Сегодня это тихий патриархальный квартал. Альфонс Доде говорил, что здесь чувствуешь себя не в Париже, а в каком-нибудь провинциальном «религиозном» городе. А Дюма писал: «Тогда, как и теперь, в квартале, прилегавшем к Люксембургскому дворцу, спать укладывались рано.»
Площадь названа по стоящей на ней церкви. Во времена «Мушкетеров» на месте нынешней стояла другая, построенная в XIII веке в честь епископа VII столетия святого Сюльписа. Площади как таковой не было – все улицы, которые сейчас расходятся от нее, подходили к самой церкви. Рядом находилось кладбище.
К середине XVII века первая церковь оказалась слишком мала, чтобы вмещать постоянно растущий приход, и была разрушена. Тогда же началось и строительство нынешней – первый камень был заложен Анной Австрийской в 1646 году. Строительство продолжалось 134 года. Основная часть здания была сооружена в первой половине XVIII века, фасад завершен в 1745 архитектором Сервандони. Позже была возведена южная башня. Возведена, да не совсем – она так и осталась недостроенной. Высота ее 68 м.
Законченную 73-метровую северную башню украшают статуи евангелистов.

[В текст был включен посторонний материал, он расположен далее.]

(** *** Blank input *)

Lemma trimStart_blank (s : jsstring) :
  forallb isWhiteSpace s = true -> trimStart s = [].
Proof.
  induction s as [|c s IH]; [reflexivity|].
  cbn [forallb trimStart]. intros [Hc Hs]%andb_true_iff.
  rewrite Hc. now apply IH.
Qed.

Lemma trim_blank (s : jsstring) :
  forallb isWhiteSpace s = true -> trim s = [].
Proof.
  intros Hs. unfold trim, trimEnd. now rewrite (trimStart_blank s Hs).
Qed.

Lemma trimStart_head (s : jsstring) (c : N) (t : jsstring) :
  trimStart s = c :: t -> isWhiteSpace c = false.
Proof.
  induction s as [|d s IH]; [discriminate|].
  cbn [trimStart]. destruct (isWhiteSpace d) eqn:Hd; [exact IH|].
  intros [= <- _]. exact Hd.
Qed.

Lemma trimStart_nil (s : jsstring) :
  trimStart s = [] -> forallb isWhiteSpace s = true.
Proof.
  induction s as [|d s IH]; [reflexivity|].
  cbn [trimStart forallb]. destruct (isWhiteSpace d); [exact IH|discriminate].
Qed.

(** The trimmed text is empty exactly for blank input. *)
Lemma trim_nil_iff (s : jsstring) :
  trim s = [] <-> forallb isWhiteSpace s = true.
Proof.
  split; [|apply trim_blank].
  unfold trim, trimEnd. intros Hrev.
  apply trimStart_nil.
  destruct (trimStart s) as [|c t] eqn:Hstart; [reflexivity|].
  apply (f_equal (@rev N)) in Hrev. rewrite rev_involutive in Hrev.
  cbn [rev] in Hrev. apply trimStart_nil in Hrev.
  rewrite forallb_forall in Hrev.
  specialize (Hrev c). rewrite (trimStart_head s c t Hstart) in Hrev.
  discriminate Hrev. apply (proj1 (in_rev (c :: t) c)). now left.
Qed.

(** C8.  A send triggered on empty or whitespace-only input, by a click or
    by Enter without shift, is a silent no-op: the handler completes and the
    page is the same page, so no bubble is added, no request is issued, the
    field and the button are unchanged and nothing is logged. *)
Theorem blank_send_is_noop (p : page) (ev : event) :
  forallb isWhiteSpace (inputEl_value p) = true ->
  ev = Click \/ ev = KeyDown (lit "Enter") false ->
  dispatch ev p = (Normal tt, p).
Proof.
  intros Hblank%trim_blank [-> | ->].
  - unfold dispatch, mbind, task_bind, reads.
    destruct (sendBtn_disabled p); [reflexivity|].
    now apply handleSend_begin_blank.
  - cbn. now apply handleSend_begin_blank.
Qed.

(** *** What an event adds to the conversation *)

Lemma handleSend_begin_appends (p : page) :
  exists bubbles : list jsstring,
    chatBox_innerHTML (snd (handleSend_begin p))
    = chatBox_innerHTML p ++ concat bubbles
    /\ Forall sanitized_bubble bubbles.
Proof.
  destruct (decide (trim (inputEl_value p) = [])) as [Hblank|Htext].
  - exists []. rewrite (handleSend_begin_blank p Hblank).
    cbn. now rewrite app_nil_r.
  - exists [bubble (lit "user-message")
                   (sanitizeHTML (VStr (trim (inputEl_value p))))].
    rewrite (handleSend_begin_send p Htext). cbn [snd chatBox_innerHTML concat].
    rewrite app_nil_r. split; [reflexivity|].
    constructor; [apply sanitized_user|constructor].
Qed.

Башни имеют разный вид, так как строились разными архитекторами. У входа мало ступенек – это объясняется тем, что во время строительства перед самой церковью еще проходила улица Феру.
Интерьер Сен-Сюльпис – один из самых больших церковных интерьеров Парижа (110 х 56 м, высота – 33 м). Он украшен росписями на библейские и мифологические темы работы Эжена Делакруа, трудившегося над ними до конца жизни. В церкви состоялась свадьба революционера Демулена – организатора взятия Бастилии, свидетелем со стороны жениха был Робеспьер. За три дня до 18 брюмера (1799 год) в ней был дан банкет на семьсот приглашенных в честь генералов Бонапарта и Моро. За церковью, в доме №2 по улице Сен-Сюльпис, на углу с улицей де Турнон, находилась гостиница Шатийон, где с 1827 по 1830 год жил Бальзак.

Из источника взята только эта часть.